__Work to be completed__: Where does the word "fatal" occur in the data below? Copy each line that holds it.

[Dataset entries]
(* ===== verification/Snapshot.v ===== *)
(** * Snapshot: what one recipient may see ([realtime/sync.go])

    The projection of one immutable state version for one user, shared by HTTP
    snapshots, visibility fragments, replay and live delivery: the snapshot
    document, the privacy rule of presence, the recipients of an event, the
    epoch a cursor proves, and the fragments of a newly visible scope
    ([realtime/publication.go]).  JSON encoders are arguments. *)

From S2P Require Import Prelude State StateRing Visibility.
From stdpp Require Import base gmap strings list fin_maps sorting pretty.
From Stdlib Require Import ZArith Lia.
#[local] Open Scope string_scope.
#[local] Open Scope list_scope.
#[local] Open Scope Z_scope.

Module Snapshot.
Import State StateRing Visibility.

(** ** The document *)

Record SnapshotServer := mkServer { sv_Name : string; sv_Version : string }.
Record SnapshotUser := mkSUser { su_ID : string; su_Username : string; su_Nickname : string; su_Avatar : option string }.
Record SnapshotPresence := mkSPresence { sp_Status : string; sp_Activity : option PresenceActivity }.
Record SnapshotUserPresence := mkSUP {
  up_UserID : string; up_Nickname : string; up_Avatar : option string; up_Presence : SnapshotPresence
}.
Record SnapshotRole := mkSRole { sr_Key : string; sr_DisplayName : string; sr_Rank : Z; sr_Builtin : bool }.
Record SnapshotGroup := mkSGroup {
  sg_ID : string; sg_Name : string; sg_Position : Z; sg_Visibility : string; sg_Version : string
}.
Record SnapshotChannel := mkSChannel {
  sch_ID : string; sch_GroupID : option string; sch_Name : string; sch_Mode : string; sch_Temporary : bool;
  sch_Visibility : string; sch_Capacity : Z; sch_Position : Z; sch_Pinned : bool; sch_Version : string
}.
Record SnapshotVoiceMembership := mkSMember { sm_UserID : string; sm_ChannelID : string; sm_JoinedAt : Z }.
Record SnapshotVoiceAuthority := mkSVoice {
  sva_ChannelID : string; sva_ControlConnectionID : string; sva_VoiceSessionID : string;
  sva_VoiceAuthorityGeneration : string
}.
Record SnapshotSelf := mkSelf {
  sf_User : SnapshotUser; sf_ServerRoleKeys : list string; sf_ServerPermissions : list string;
  sf_Presence : SnapshotPresence; sf_VoiceAuthority : option SnapshotVoiceAuthority
}.
Record SnapshotState := mkSState {
  ss_Server : SnapshotServer; ss_Self : SnapshotSelf; ss_Users : list SnapshotUserPresence;
  ss_Roles : list SnapshotRole; ss_Groups : list SnapshotGroup; ss_Channels : list SnapshotChannel;
  ss_VoiceMemberships : list SnapshotVoiceMembership
}.
(** ** Telemetry *)

Record webSocketTelemetryLane := mkTelemetry { te_frame : bytes; te_ready : bool; te_closed : bool }.
Definition newWebSocketTelemetryLane : webSocketTelemetryLane := mkTelemetry [] false false.
Definition store (l : webSocketTelemetryLane) (frame : bytes) : bool * webSocketTelemetryLane :=
  if (len frame =? 0) || (MaxWebSocketTelemetryBytes <? len frame) then (false, l)
  else if te_closed l then (false, l)
  else (true, mkTelemetry frame true (te_closed l)).
Definition claim_telemetry (l : webSocketTelemetryLane) : option bytes * webSocketTelemetryLane :=
  if te_closed l || (len (te_frame l) =? 0) then (None, l)
  else (Some (te_frame l), mkTelemetry [] (te_ready l) (te_closed l)).
Definition close_telemetry (l : webSocketTelemetryLane) : webSocketTelemetryLane := mkTelemetry [] (te_ready l) true.

(** ** Command responses *)

(** A slot by its identity, whether it was released and its request. *)
Record webSocketResponseSlot := mkSlot { sl_id : nat; sl_requestID : string }.
Record webSocketResponseLane := mkResponses {
  rl_items : Z; rl_bytes : Z; rl_queue : list (bytes * webSocketResponseSlot); rl_released : gset nat; rl_next : nat;
  rl_used : gset string
}.
Definition newWebSocketResponseLane : webSocketResponseLane := mkResponses 0 0 [] ∅ 0 ∅.
(** [manager] is [None] when nil. *)
Definition apply (c : ConnectionCoordinator) (s : VoiceAuthorityStage) (manager : option World)
    (allowNaturalExpiry acquireRelay : bool) (now : Z) (env : World -> World)
  : result VoiceAuthorityCommit ConnError * option World * ConnectionCoordinator :=
  match manager with
  | None => (Err ErrVoiceAuthorityPrecondition, None, c)
  | Some w =>
      if negb (validConnectionRef (st_owner s)) || bool_decide (st_prepared s = None /\ st_expected s = None)
      then (Err ErrVoiceAuthorityPrecondition, Some w, c)
      else
        let userID := r_UserID (st_owner s) in
        let c := if acquireRelay then AcquireVoiceRelayGate c userID else c in
        let '(res, w, c) := with_user c userID (locked (apply_locked s w allowNaturalExpiry now env)) in
        match res with
        | Err e => (Err e, Some w, if acquireRelay then releaseRelay c userID else c)
        | Ok cm => (Ok (mkCommit (cm_Previous cm) (cm_Current cm) (cm_Drain cm) (cm_Cleanup cm)
                          (if acquireRelay then Some userID else None)), Some w, c)
        end
  end.

Definition run_opt_drain (w : World) (d : option Drain) : World :=
  match d with Some d => run_drain w d | None => w end.
Definition run_release (c : ConnectionCoordinator) (r : option Z) : ConnectionCoordinator :=
  match r with Some userID => releaseRelay c userID | None => c end.

Definition Apply (c : ConnectionCoordinator) (s : VoiceAuthorityStage) (manager : option World) (now : Z)
    (env : World -> World) : result VoiceAuthorityCommit ConnError * option World * ConnectionCoordinator :=
  match apply c s manager true true now env with
  | (Err e, w, c) => (Err e, w, c)
  | (Ok commit, w, c) =>
      let w := (fun w => run_opt_drain w (cm_Drain commit)) <$> w in
      let c := run_release c (cm_Release commit) in
      (Ok commit, w, notifyVoiceAuthority c (cm_Previous commit) (Some (cm_Current commit)) "session_replaced")
  end.

Definition ApplyForPublication c s manager allowNaturalExpiry now env :=
  apply c s manager allowNaturalExpiry true now env.
Definition ApplyForPublicationWithGate c s manager allowNaturalExpiry now env :=
  apply c s manager allowNaturalExpiry false now env.

(** The closure a staged voice teardown returns: drain, then free the gate. *)
Record ReturnDrain := mkReturnDrain { rd_drain : option Drain; rd_gate : option Z }.
Definition run_return_drain (c : ConnectionCoordinator) (w : World) (d : ReturnDrain) : ConnectionCoordinator * World :=
  (run_release c (rd_gate d), run_opt_drain w (rd_drain d)).

(** An error other than a missing session is returned before the authority is cleared. *)
Definition fatal (e : option ProtoError) : option ProtoError :=
  match e with Some ErrSessionNotFound => None | _ => e end.

Definition clear_voice_locked (mark : option string) (u : connectionUser) : connectionUser :=
  match u_voice u with
  | Some a =>
      let u := set_voice u None in
      match mark with Some reason => set_tombstone u (Some (mkTombstone a reason)) | None => u end
  | None => u
  end.

(** The section shared by the two disconnect paths: [DeleteStaged] when a
    manager is supplied, then clear the authority, leaving a tombstone for
    [mark].  The first component is [None] when [expected] is not current. *)
Definition voice_disconnect_locked (expected : VoiceAuthority) (manager : option World) (mark : option string)
    (now : Z) (u : connectionUser)
  : result (option (VoiceAuthority * option Drain)) ConnError * option World * connectionUser :=
  if negb (sameVoiceAuthority (u_voice u) (Some expected)) then (Ok None, manager, u)
  else
    match manager with
    | None => (Ok (Some (expected, None)), None, clear_voice_locked mark u)
    | Some w =>
        let '(drain, err, w) := Session.DeleteStaged w (va_VoiceSessionID expected) (va_UserID expected) now in
        match fatal err with
        | Some e => (Err (ErrProtocol e), Some w, u)
        | None => (Ok (Some (expected, drain)), Some w, clear_voice_locked mark u)
        end
    end.

Definition beginVoiceDisconnectForPublication (c : ConnectionCoordinator) (expected : VoiceAuthority)
    (manager : option World) (acquireRelay : bool) (now : Z)
  : result (option (VoiceAuthority * ReturnDrain)) ConnError * option World * ConnectionCoordinator :=
  if negb (VoiceValid expected) then (Err ErrVoiceAuthorityPrecondition, manager, c)
  else
    let userID := va_UserID expected in
    let c := if acquireRelay then AcquireVoiceRelayGate c userID else c in
    let '(res, w, c) := with_user c userID (locked (voice_disconnect_locked expected manager None now)) in
    match res with
    | Ok (Some (removed, drain)) =>
        (Ok (Some (removed, mkReturnDrain drain (if acquireRelay then Some userID else None))), w, c)
    | Ok None => (Ok None, w, if acquireRelay then releaseRelay c userID else c)
    | Err e => (Err e, w, if acquireRelay then releaseRelay c userID else c)
    end.

Definition BeginVoiceDisconnectForPublication c expected manager now :=
  beginVoiceDisconnectForPublication c expected manager true now.
Definition BeginVoiceDisconnectForPublicationWithGate c expected manager now :=
  beginVoiceDisconnectForPublication c expected manager false now.

Definition voice_revoke_locked (expected : VoiceAuthority) (w : World) (now : Z) (u : connectionUser)
  : result (option (VoiceAuthority * option Drain * option Cleanup)) ConnError * World * connectionUser :=
  if negb (sameVoiceAuthority (u_voice u) (Some expected)) then (Ok None, w, u)
  else
    let '(drain, cleanup, err, w) :=
      Session.RevokeStagedForPublication w (va_VoiceSessionID expected) (va_UserID expected) now in
    match fatal err with
    | Some e => (Err (ErrProtocol e), w, u)
    | None => (Ok (Some (expected, drain, cleanup)), w, clear_voice_locked None u)
    end.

__Completed task__:
Definition fatal (e : option ProtoError) : option ProtoError :=
        match fatal err with
    match fatal err with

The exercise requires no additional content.